Speaker 1: Like using generative AI to create CPU efficiency, compute efficiency, using generative AI to, oh, god. Some someone did an amazing, demo the other day of, using a visually impaired individual, putting a, camera on their glasses, and having it take screenshot images and feeding that to a generative AI or an LLM and having it give a description of what's happening. You've seen so that that that's possible today. But, something that was possible a while back, but just to hit this home as well, like, like real time translator, this is done with AI as as well. So I think this is definitely the case.

[00:43:52 - 00:44:19]

Speaker 1: We are definitely using generative AI to advance and even augment technology.
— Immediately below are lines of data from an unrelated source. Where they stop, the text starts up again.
Definition read_shard (dir : Dir) (i : nat) : M (KVStore RespValue) unit :=
  match dir !! shard_file i with
  | None => mret tt
  | Some content =>
      s ← mget;
      match shards s !! i with
      | None => mub
      | Some sh =>
          let '(out, sh') :=
            (_ ← mzoom data set_data (HashTable_readfromfile (Some content));
             mzoom lru set_lru LRU_clear) sh in
          _ ← mput (mkKVStore (shardCount s) (<[i := sh']> (shards s)));
          mlift out
      end
  end.

Definition KVStore_readfromfile (dir : Dir) : M (KVStore RespValue) unit :=
  s ← mget;
  mfor (seq 0 (shardCount s)) (read_shard dir).

(** ** One file *)

Lemma le32_val_le32 z : is_u32 z → le32_val (le32 z) = z.
Proof.
  intros Hz. unfold le32_val, le32. cbn [foldr].
  rewrite !uchar_char_of by (apply Z.mod_pos_bound; lia). unfold is_u32 in Hz.
  pose proof (Z.div_mod z 256). pose proof (Z.div_mod (z / 256) 256).
  pose proof (Z.div_mod (z / 65536) 256).
  assert (z / 256 / 256 = z / 65536) by (by rewrite Z.div_div by lia).
  assert (z / 65536 / 256 = z / 16777216) by (by rewrite Z.div_div by lia).
  rewrite (Z.mod_small (z / 16777216)); [lia|].
  split; [apply Z.div_pos; lia|apply Z.div_lt_upper_bound; lia].
Qed.

Lemma stream_read_app n (s t : bytes) ht :
  n = Z.of_nat (length s) →
  stream_read n (mkReader ht (s ++ t) false) = (Ok s, mkReader ht t false).
Proof.
  intros ->. unfold stream_read. mrun. rewrite Nat2Z.id, take_app_length, drop_app_length.
  rewrite length_app. destruct (Z.ltb_spec (Z.of_nat (length s + length t)) (Z.of_nat (length s))); [lia|done].
Qed.

Lemma read_u32_app z t ht :
  is_u32 z → read_u32 (mkReader ht (le32 z ++ t) false) = (Ok z, mkReader ht t false).
Proof.
  intros Hz. unfold read_u32. erewrite M_bind_Ok by (by apply stream_read_app).
  change (length (le32 z)) with 4%nat. cbv [Nat.eqb]. by rewrite le32_val_le32.
Qed.

Lemma overwrite_all got s : length got = length s → overwrite got s = got.
Proof. intros H. unfold overwrite. by rewrite H, drop_all, app_nil_r. Qed.

Lemma resize_length n s : length (resize n s) = n.
Proof. unfold resize. rewrite length_app, length_take, length_replicate. lia. Qed.

(** What a snapshot keeps of a bucket: tombstones come back empty. *)
Definition scrub (nd : Node RespValue) : Node RespValue :=
  if decide (n_status nd = OCCUPIED) then nd else Node_default.

Definition is_size (n : nat) : Prop := Z.of_nat n < 2 ^ 32.

(** A pair the file format can carry. *)
Record storable (nd : Node RespValue) : Prop := {
  st_key : is_size (length (n_key nd));
  st_value : is_size (length (encode (n_value nd)));
  st_resp : resp_ok (n_value nd) = true
}.

Lemma is_size_u32 n : is_size n → is_u32 (Z.of_nat n).
Proof. unfold is_size, is_u32. lia. Qed.

Lemma write_node_eq i nd :
  is_size i → storable nd →
  write_node i nd = le32 (Z.of_nat i) ++ le32 (Z.of_nat (length (n_key nd))) ++
    le32 (Z.of_nat (length (encode (n_value nd)))) ++ n_key nd ++ encode (n_value nd).
Proof.
  intros Hi [Hk Hv _]. unfold write_node. rewrite !u32_id by (by apply is_size_u32).
  rewrite !Nat2Z.id, !take_ge by done. do 4 f_equal.
  - destruct (n_key nd); [done|]. by destruct (Z.ltb_spec 0 (Z.of_nat (length (a :: l)))); [|simpl in *; lia].
  - pose proof (encode_nonempty (n_value nd)). destruct (encode (n_value nd)); [done|].
    by destruct (Z.ltb_spec 0 (Z.of_nat (length (a :: l)))); [|simpl in *; lia].
Qed.

Lemma modify_bucket_ok (idx : nat) f pre nd post n m t fl :
  idx = length pre →
  modify_bucket (Z.of_nat idx) f (mkReader (mkHashTable (pre ++ nd :: post) n m) t fl) =
    (Ok tt, mkReader (mkHashTable (pre ++ f nd :: post) n m) t fl).
Proof.
  intros ->. unfold modify_bucket. mrun. rewrite Nat2Z.id, list_lookup_middle by done.
  unfold set_table. simpl. by rewrite insert_app_r_alt, Nat.sub_diag by done.
Qed.

(** Reading back one written bucket. *)
Lemma read_node_ok pre post nd n m t :
  is_size (length pre) → storable nd → n_status nd = OCCUPIED →
  read_node (mkReader (mkHashTable (pre ++ Node_default :: post) n m)
               (write_node (length pre) nd ++ t) false) =
    (Ok tt, mkReader (mkHashTable (pre ++ nd :: post) n m) t false).
Proof.
  intros Hi Hst Hs. rewrite write_node_eq by done. destruct Hst as [Hk Hv Hr].
  rewrite <- !(assoc_L app). unfold read_node.
  erewrite M_bind_Ok by (apply read_u32_app; by apply is_size_u32).
  erewrite M_bind_Ok by (by apply modify_bucket_ok).
  erewrite M_bind_Ok by (apply read_u32_app; by apply is_size_u32).
  erewrite M_bind_Ok by (apply read_u32_app; by apply is_size_u32).
  set (nd1 := mkNode (n_key nd) RespValue_default OCCUPIED).
  rewrite (M_bind_Ok _ _ _ tt (mkReader (mkHashTable (pre ++ nd1 :: post) n m)
    (encode (n_value nd) ++ t) false)).
  - pose proof (encode_nonempty (n_value nd)) as Hne.
    destruct (Z.ltb_spec 0 (Z.of_nat (length (encode (n_value nd))))) as [_|Hz];
      [|destruct Hne; apply length_zero_Z; lia].
    erewrite M_bind_Ok by (by apply stream_read_app).
    rewrite Nat2Z.id, overwrite_all by (by rewrite length_replicate).
    erewrite M_bind_Ok by (unfold mlift; by rewrite append_encode_one).
    cbn [RespParser_getResult message_queue]. rewrite modify_bucket_ok by done.
    subst nd1. simpl. destruct nd. simpl in *. by subst.
  - destruct (Z.ltb_spec 0 (Z.of_nat (length (n_key nd)))) as [Hpos|Hz].
    + erewrite M_bind_Ok by (by apply stream_read_app).
      rewrite modify_bucket_ok by done. subst nd1. simpl.
      rewrite overwrite_all; [done|]. by rewrite resize_length, Nat2Z.id.
    + subst nd1. destruct (n_key nd); [done|simpl in Hz; lia].
Qed.

(** The bytes of the buckets [suf], the first of which is bucket [i]. *)
Fixpoint nodes_bytes (i : nat) (suf : list (Node RespValue)) : bytes :=
  match suf with
  | [] => []
  | nd :: suf' => (if decide (n_status nd = OCCUPIED) then write_node i nd else []) ++ nodes_bytes (S i) suf'
  end.

Lemma write_nodes_eq ht pre suf :
  buckets ht = pre ++ suf →
  write_nodes ht (seq (length pre) (length suf)) = Ok (nodes_bytes (length pre) suf).
Proof.
  revert pre. induction suf as [|nd suf IH]; intros pre Hb; [done|]. simpl.
  rewrite Hb, list_lookup_middle by done.
  specialize (IH (pre ++ [nd])). rewrite length_app in IH. simpl in IH.
  rewrite Nat.add_1_r, <- (assoc_L app) in IH. by rewrite IH.
Qed.

Definition table_storable (ht : HashTable RespValue) : Prop :=
  is_size (bucketsz ht) ∧ Forall (λ nd, n_status nd = OCCUPIED → storable nd) (buckets ht).

(** The reading loop rebuilds the buckets one occupied bucket at a time. *)
Lemma read_nodes_ok suf pre n m t j :
  is_size (length pre + length suf) → Forall (λ nd, n_status nd = OCCUPIED → storable nd) suf →
  mfor (seq j (length (occupied suf))) (λ _, read_node)
    (mkReader (mkHashTable (pre ++ replicate (length suf) Node_default) n m)
      (nodes_bytes (length pre) suf ++ t) false) =
    (Ok tt, mkReader (mkHashTable (pre ++ map scrub suf) n m) t false).
Proof.
  revert pre j. induction suf as [|nd suf IH]; intros pre j Hsz Hall; [done|].
  apply Forall_cons in Hall as [Hnd Hall]. simpl nodes_bytes. rewrite occupied_cons.
  simpl length in *. simpl replicate. simpl map.
  assert (∀ x : Node RespValue, is_size (length (pre ++ [x]) + length suf)) as Hsz'
    by (intros x; rewrite length_app; unfold is_size in *; simpl; lia).
  assert (∀ x : Node RespValue, length (pre ++ [x]) = S (length pre)) as Hlen
    by (intros x; rewrite length_app; simpl; lia).
  unfold scrub at 1. case_decide as Hs.
  - rewrite <- (assoc_L app). simpl seq. cbn [mfor].
    erewrite M_bind_Ok by (apply read_node_ok; [unfold is_size in *; lia|auto|done]).
    specialize (IH (pre ++ [nd]) (S j) (Hsz' nd) Hall). rewrite Hlen in IH.
    by rewrite <- !(assoc_L app) in IH.
  - rewrite app_nil_l. specialize (IH (pre ++ [Node_default]) j (Hsz' _) Hall).
    rewrite Hlen in IH. by rewrite <- !(assoc_L app) in IH.
Qed.

Lemma occupied_le (bs : list (Node RespValue)) : (length (occupied bs) <= length bs)%nat.
Proof.
  induction bs as [|nd bs IH]; [done|]. rewrite occupied_cons, length_app. case_decide; simpl; lia.
Qed.

(** Writing a table and reading it into any other: the occupied buckets come
    back at their indices, the others are empty. *)
Lemma snapshot_ok ht ht0 :
  HashTable_ok ht → table_storable ht →
  ∃ content, HashTable_writetofile ht = Ok content ∧
    HashTable_readfromfile (Some content) ht0 =
      (Ok tt, mkHashTable (map scrub (buckets ht)) (sz ht) (bucketsz ht)).
Proof.
  intros [Hlen _ Hsz] [Hb Hall]. pose proof (occupied_le (buckets ht)) as Hle.
  assert (is_size (sz ht)) as Hsz' by (unfold is_size in *; lia).
  assert (write_nodes ht (seq 0 (bucketsz ht)) = Ok (nodes_bytes 0 (buckets ht))) as Hw.
  { rewrite <- Hlen. by apply (write_nodes_eq ht []). }
  unfold HashTable_writetofile. rewrite Hw.
  eexists. split; [done|]. rewrite !u32_id by (by apply is_size_u32).
  unfold HashTable_readfromfile, read_table.
  erewrite M_bind_Ok by (apply read_u32_app; by apply is_size_u32).
  erewrite M_bind_Ok by done. unfold set_table. cbn [table rest failed sz].
  erewrite M_bind_Ok by (apply read_u32_app; by apply is_size_u32).
  erewrite M_bind_Ok by done. unfold set_table. cbn [table rest failed buckets bucketsz].
  rewrite !Nat2Z.id, Hsz, <- Hlen.
  pose proof (read_nodes_ok (buckets ht) [] (sz ht) (bucketsz ht) [] 0) as H.
  rewrite app_nil_r, !app_nil_l, <- Hlen in H. rewrite Hsz in H.
  change (length []) with 0%nat in H. rewrite H; [done| |done].
  simpl. by rewrite Hlen.
Qed.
I think that's the goal of it. Right? I think that it it's about the system itself. On the other side of the spectrum, I think you I think you're also seeing today the if I were, like, using the nontechnical version of this, it's like having your LLM friend, Gemini, sitting next to you being like, write that blog post.

[00:44:19 - 00:44:41]

Speaker 1: Here it is. This is happening. So you're having this thought partner with you. So, again, I don't know specifically about generative AI and and vision use case, but it's already taking over augmenting and advancing all the technologies that are that are happening today. It's it's everywhere, for sure.

[00:44:41 - 00:45:06]

Speaker 0: Well, what I'd love to do is is is is phase this part of it. And and I wanna thank Arthur for a couple of things. 1 is spending time here secondarily, you know, helping New Orleans get a competitive advantage. I mean, we can sort of have a competitive advantage of understanding these tools and use those tools and more importantly, challenge New Orleanians to focus on what's next. So give me round of applause for Arthur, please.